Sections 718. 1 and 718.2 list the principles to guide the judges when determining sentences and clearly direct judges to ensure the sentence is equal to the seriousness of the offence and degree of responsibility of the offender. While we feel that there are other aggravating factors that should have been listed, we strongly recommend that the aggravating circumstances listed in section 718.1 (a) should not be removed. This list, as incomplete as it is, is still necessary. We do not support suggestions being made to amend paragraph (a) in such a way as to delete reference to the specific circumstances listed such as race, religion, sex, age, mental or physical disability and sexual orientation.

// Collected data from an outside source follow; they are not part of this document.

(** C1. The cross-origin policy of a route: none is attached when
    [allow_cors] is false or absent; when it is true, one policy is
    attached to the route's path, with the upper-cased method as its
    only allowed method, the headers Content-Type and Authorization,
    credentials supported, and as origins the declared list when there
    is one and it is not empty, the wildcard otherwise. *)
Theorem cors_policy_per_route (p : string) (o : TriggerHttp) (w : world) :
  (_configure_endpoint_cors p o w).2 = inr tt
  /\ (allow_cors o = None \/ allow_cors o = Some false ->
        (_configure_endpoint_cors p o w).1 = w)
  /\ (allow_cors o = Some true ->
        exists c,
          (_configure_endpoint_cors p o w).1
          = {| trace := trace w;
               flask_app :=
                 {| import_name := import_name (flask_app w);
                    config := config (flask_app w);
                    url_rules := url_rules (flask_app w);
                    cors_resources :=
                      cors_resources (flask_app w) ++ [(p, c)] |} |}
          /\ methods c = [PyStr.upper (method o)]
          /\ allow_headers c = ["Content-Type"; "Authorization"]
          /\ supports_credentials c = true
          /\ origins c = match allowed_origins o with
                         | Some (x :: l) => OriginList (x :: l)
                         | _ => OriginStr "*"
                         end).
Proof.
  unfold _configure_endpoint_cors. repeat split.
  - destruct (negb (flag_set (allow_cors o))); reflexivity.
  - intros [H|H]; rewrite H; reflexivity.
  - intros H. rewrite H. simpl. eexists. split; [reflexivity|]. simpl.
    repeat split.
    destruct (allowed_origins o) as [[|x l]|]; reflexivity.
Qed.

(** C3, amended. When the module of a use case holds its symbol, with
    an object that is not [None], the import and the lookup are done
    once, at the first trigger of type HTTP or WEBSOCKET in declared
    order; the triggers after it add their routes around the copy of
    that same object, and none of them imports or looks up again. *)
Theorem import_once_when_found (src : string) (uc : UseCaseInfo)
  (m : gmap string (option callable)) (fn : callable)
  (pre post : list TriggerInfo) (t : TriggerInfo) (w : world) :
  import_module (module_path src (keyname uc)) = inr m ->
  m !! symbol_name (keyname uc) = Some (Some fn) ->
  triggers uc = pre ++ t :: post ->
  skipped pre = true ->
  qualifies t = true ->
  let located :=
    {| trace := trace w ++ [Imported (module_path src (keyname uc));
                            LookedUp (module_path src (keyname uc))
                              (symbol_name (keyname uc))];
       flask_app := flask_app w |} in
  bind_one src uc w
  = run_bind (add_route uc t fn)
      (fun _ => loop src uc post (Some fn)) located
  /\ same_callable fn located (bind_one src uc w).1
  /\ imports_of (trace (bind_one src uc w).1)
     = imports_of (trace w) ++ [module_path src (keyname uc)]
  /\ lookups_of (trace (bind_one src uc w).1)
     = lookups_of (trace w)
       ++ [(module_path src (keyname uc), symbol_name (keyname uc))].
Proof.
  intros Himp Hsym Hts Hpre Hq located.
  assert (Hrun : bind_one src uc w
                 = run_bind (add_route uc t fn)
                     (fun _ => loop src uc post (Some fn)) located).
  { unfold bind_use_case. rewrite Hts, (loop_skipped _ _ _ _ _ _ Hpre).
    simpl. rewrite Hq. simpl.
    unfold run_bind at 1. unfold locate, run_bind, emit, run_lift. simpl.
    rewrite Himp. simpl. rewrite Hsym. simpl.
    rewrite <- app_assoc. simpl. fold located.
    destruct (add_route uc t fn located) as [w1 [e|u]]; reflexivity. }
  assert (Hsame : same_callable fn located (bind_one src uc w).1).
  { rewrite Hrun. unfold run_bind.
    pose proof (add_route_same_callable uc t fn located) as H.
    destruct (add_route uc t fn located) as [w1 [e|u]]; simpl in *;
      [exact H|].
    apply (same_callable_trans _ _ _ _ H), loop_same_callable. }
  split; [exact Hrun|]. split; [exact Hsame|].
  destruct Hsame as [Htr _]. rewrite Htr. subst located. simpl.
  unfold imports_of, lookups_of. rewrite !flat_map_app. simpl. split; reflexivity.
Qed.

(** C7. A use case whose module imports but lacks the symbol does not
    stop the binding: each attempt prints the diagnostic (there is one
    as soon as a trigger is of type HTTP or WEBSOCKET), the application
    keeps its routes and its configuration, no exception is raised and
    the loop goes on with the use cases that follow. *)
Theorem missing_symbol_not_fatal (src : string) (uc : UseCaseInfo)
  (rest : list UseCaseInfo) (m : gmap string (option callable)) (w : world) :
  import_module (module_path src (keyname uc)) = inr m ->
  m !! symbol_name (keyname uc) = None ->
  let line := "Use case implementation '" +:+ format_use_case uc
              +:+ "' not found" in
  let after :=
    {| trace := trace w ++
         failed_attempts (module_path src (keyname uc))
           (symbol_name (keyname uc)) line
           (length (qualifying (triggers uc)));
       flask_app := flask_app w |} in
  bind_one src uc w = (after, inr tt)
  /\ flask_app (bind_one src uc w).1 = flask_app w
  /\ (qualifying (triggers uc) <> [] -> In (Printed line) (trace after))
  /\ bind_all src (uc :: rest) w = bind_all src rest after.
Proof.
  intros Himp Hsym line after.
  assert (Hrun : bind_one src uc w = (after, inr tt)).
  { unfold bind_use_case. apply (loop_missing_symbol _ _ _ _ _ Himp Hsym). }
  split; [exact Hrun|]. split; [now rewrite Hrun|]. split.
  - intros Hne. subst after. simpl. apply in_or_app. right.
    destruct (qualifying (triggers uc)); [contradiction|].
    simpl. right. right. left. reflexivity.
  - simpl. unfold run_bind. now rewrite Hrun.
Qed.

(** C9. A use case with no trigger of type HTTP or WEBSOCKET (or with
    no trigger at all) causes no import, no lookup and no route: the
    world after it is the world before it, and the loop goes on. *)
Theorem no_qualifying_trigger_no_effect (src : string) (uc : UseCaseInfo)
  (rest : list UseCaseInfo) (w : world) :
  skipped (triggers uc) = true ->
  bind_one src uc w = (w, inr tt)
  /\ bind_all src (uc :: rest) w = bind_all src rest w.
Proof.
  intros H.
  assert (Hrun : bind_one src uc w = (w, inr tt)).
  { unfold bind_use_case.
    rewrite <- (app_nil_r (triggers uc)), (loop_skipped _ _ _ _ _ _ H).
    reflexivity. }
  split; [exact Hrun|]. simpl. unfold run_bind. now rewrite Hrun.
Qed.

End BinderFacts.

(** ** The properties on the concrete deployment *)

(** C3, as claimed, fails when the symbol is missing: the use case
    [ghost] has two HTTP triggers and its module is imported, and the
    symbol looked up, at each of them. *)
Lemma import_repeated_when_symbol_missing :
  length (qualifying (triggers Demo.ghost)) = 2
  /\ imports_of (trace (Demo.run_use_case Demo.ghost Demo.world0).1)
     = ["use_cases.ghost"; "use_cases.ghost"]
  /\ lookups_of (trace (Demo.run_use_case Demo.ghost Demo.world0).1)
     = [("use_cases.ghost", "GHOST"); ("use_cases.ghost", "GHOST")]
  /\ length (imports_of (trace (Demo.run_use_case Demo.ghost Demo.world0).1)) <> 1.
Proof. repeat split. vm_compute. discriminate. Qed.

Lemma import_once_when_found_witness :
  length (qualifying (triggers Demo.my_use_case)) = 2
  /\ imports_of (trace (Demo.run_use_case Demo.my_use_case Demo.world0).1)
     = ["use_cases.myUseCase"]
  /\ lookups_of (trace (Demo.run_use_case Demo.my_use_case Demo.world0).1)
     = [("use_cases.myUseCase", "MY_USE_CASE")].
Proof.
  split; [reflexivity|].
  pose proof (import_once_when_found Demo.callable Demo.deepcopy Demo.Mapper
                Demo.new_Mapper Demo.import_module Demo.format_use_case
                Demo.add_url_rule_error "use_cases" Demo.my_use_case
                {[ "MY_USE_CASE" := Some "my_use_case_object" ]}
                "my_use_case_object" [Demo.schedule]
                [Demo.http "post" "/things" None None]
                (Demo.http "get" "/things/{id}" (Some true) None)
                Demo.world0 eq_refl eq_refl eq_refl eq_refl eq_refl)
    as [_ [_ [Hi Hl]]].
  split; [exact Hi | exact Hl].
Defined.

Lemma missing_symbol_not_fatal_witness :
  flask_app (Demo.run_use_case Demo.ghost Demo.world0).1 = flask_app Demo.world0
  /\ (Demo.run_use_case Demo.ghost Demo.world0).2 = inr tt
  /\ In (Printed "Use case implementation 'ghost' not found")
       (trace (Demo.run_use_case Demo.ghost Demo.world0).1).
Proof.
  pose proof (missing_symbol_not_fatal Demo.callable Demo.deepcopy Demo.Mapper
                Demo.new_Mapper Demo.import_module Demo.format_use_case
                Demo.add_url_rule_error "use_cases" Demo.ghost
                [Demo.my_use_case] ∅ Demo.world0 eq_refl eq_refl)
    as [Hrun [Happ [Hdiag _]]].
  split; [exact Happ|]. unfold Demo.run_use_case. rewrite Hrun.
  split; [reflexivity|]. apply Hdiag. discriminate.
Defined.

Lemma no_qualifying_trigger_no_effect_witness :
  skipped (triggers Demo.timer) = true
  /\ Demo.run_use_case Demo.timer Demo.world0 = (Demo.world0, inr tt).
Proof.
  split; [reflexivity|].
  exact (proj1 (no_qualifying_trigger_no_effect Demo.callable Demo.deepcopy
                  Demo.Mapper Demo.new_Mapper Demo.import_module
                  Demo.format_use_case Demo.add_url_rule_error "use_cases"
                  Demo.timer [] Demo.world0 eq_refl)).
Defined.

(** * Further properties of the code *)

(** ** Text *)

Section MoreTextFacts.

Lemma upper_char_not_lower (c : ascii) :
  PyStr.is_lower (PyStr.upper_char c) = false.
Proof. destruct c as [[] [] [] [] [] [] [] []]; reflexivity. Qed.

Lemma upper_char_space (c : ascii) :
  PyStr.is_space (PyStr.upper_char c) = PyStr.is_space c.
Proof. destruct c as [[] [] [] [] [] [] [] []]; reflexivity. Qed.

Lemma forallb_chars_app p (a b : string) :
  PyStr.forallb_chars p (a +:+ b)
  = PyStr.forallb_chars p a && PyStr.forallb_chars p b.
Proof.
  induction a as [|c a IH]; [reflexivity|].
  rewrite str_app_cons. simpl. now rewrite IH, andb_assoc.
Qed.

Lemma forallb_chars_map p f (s : string) :
  PyStr.forallb_chars p (PyStr.map_chars f s)
  = PyStr.forallb_chars (fun c => p (f c)) s.
Proof. induction s as [|c s IH]; simpl; [reflexivity|]. now rewrite IH. Qed.

Lemma forallb_chars_ext p q (s : string) :
  (forall c, p c = q c) -> PyStr.forallb_chars p s = PyStr.forallb_chars q s.
Proof.
  intros H. induction s as [|c s IH]; simpl; [reflexivity|]. now rewrite H, IH.
Qed.

Lemma forallb_chars_true (s : string) :
  PyStr.forallb_chars (fun _ => true) s = true.
Proof. induction s as [|c s IH]; simpl; [reflexivity|exact IH]. Qed.

Lemma upper_no_lower (s : string) : no_lower (PyStr.upper s) = true.
Proof.
  unfold no_lower, PyStr.upper. rewrite forallb_chars_map.
  rewrite (forallb_chars_ext _ (fun _ => true)); [apply forallb_chars_true|].
  intros c. now rewrite upper_char_not_lower.
Qed.

Lemma upper_no_space (s : string) : no_space (PyStr.upper s) = no_space s.
Proof.
  unfold no_space, PyStr.upper. rewrite forallb_chars_map.
  apply forallb_chars_ext. intros c. now rewrite upper_char_space.
Qed.

Lemma route_path_is_brace_free (s : string) : brace_free (route_path s) = true.
Proof.
  rewrite route_path_pointwise. unfold brace_free.
  rewrite forallb_chars_map.
  rewrite (forallb_chars_ext _ (fun _ => true)); [apply forallb_chars_true|].
  intros c. destruct (Ascii.eqb c "{") eqn:E1; [reflexivity|].
  destruct (Ascii.eqb c "}") eqn:E2; [reflexivity|]. now rewrite E1, E2.
Qed.

Lemma forallb_over_map {A B} (p : B -> bool) (f : A -> B) (l : list A) :
  forallb p (map f l) = forallb (fun x => p (f x)) l.
Proof. induction l as [|x l IH]; simpl; [reflexivity|]. now rewrite IH. Qed.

We are not confident that the judges we have presently serving our communities at the trial and lower level appeal courts fully comprehend the nature and impact of sexual assault and spousal assault crimes upon Inuit women. This list goes some way to addressing the current gender and racial bias in the courts. (p. 85:18)

Sentencing - Cultural Factors

Reviewing some of the sentencing decisions of trial and lower level appeal judges for violent crimes against women in one Inuit region, illustrates the extent to which Inuit culture is often misunderstood and misapplied. It is not uncommon in these decisions to see the judge's reluctance to sentence an Inuk offender convicted for sexual assault of an Inuk women to a federal penitentiary. The reasons are often expressed in terms of culture. (p. 85:19)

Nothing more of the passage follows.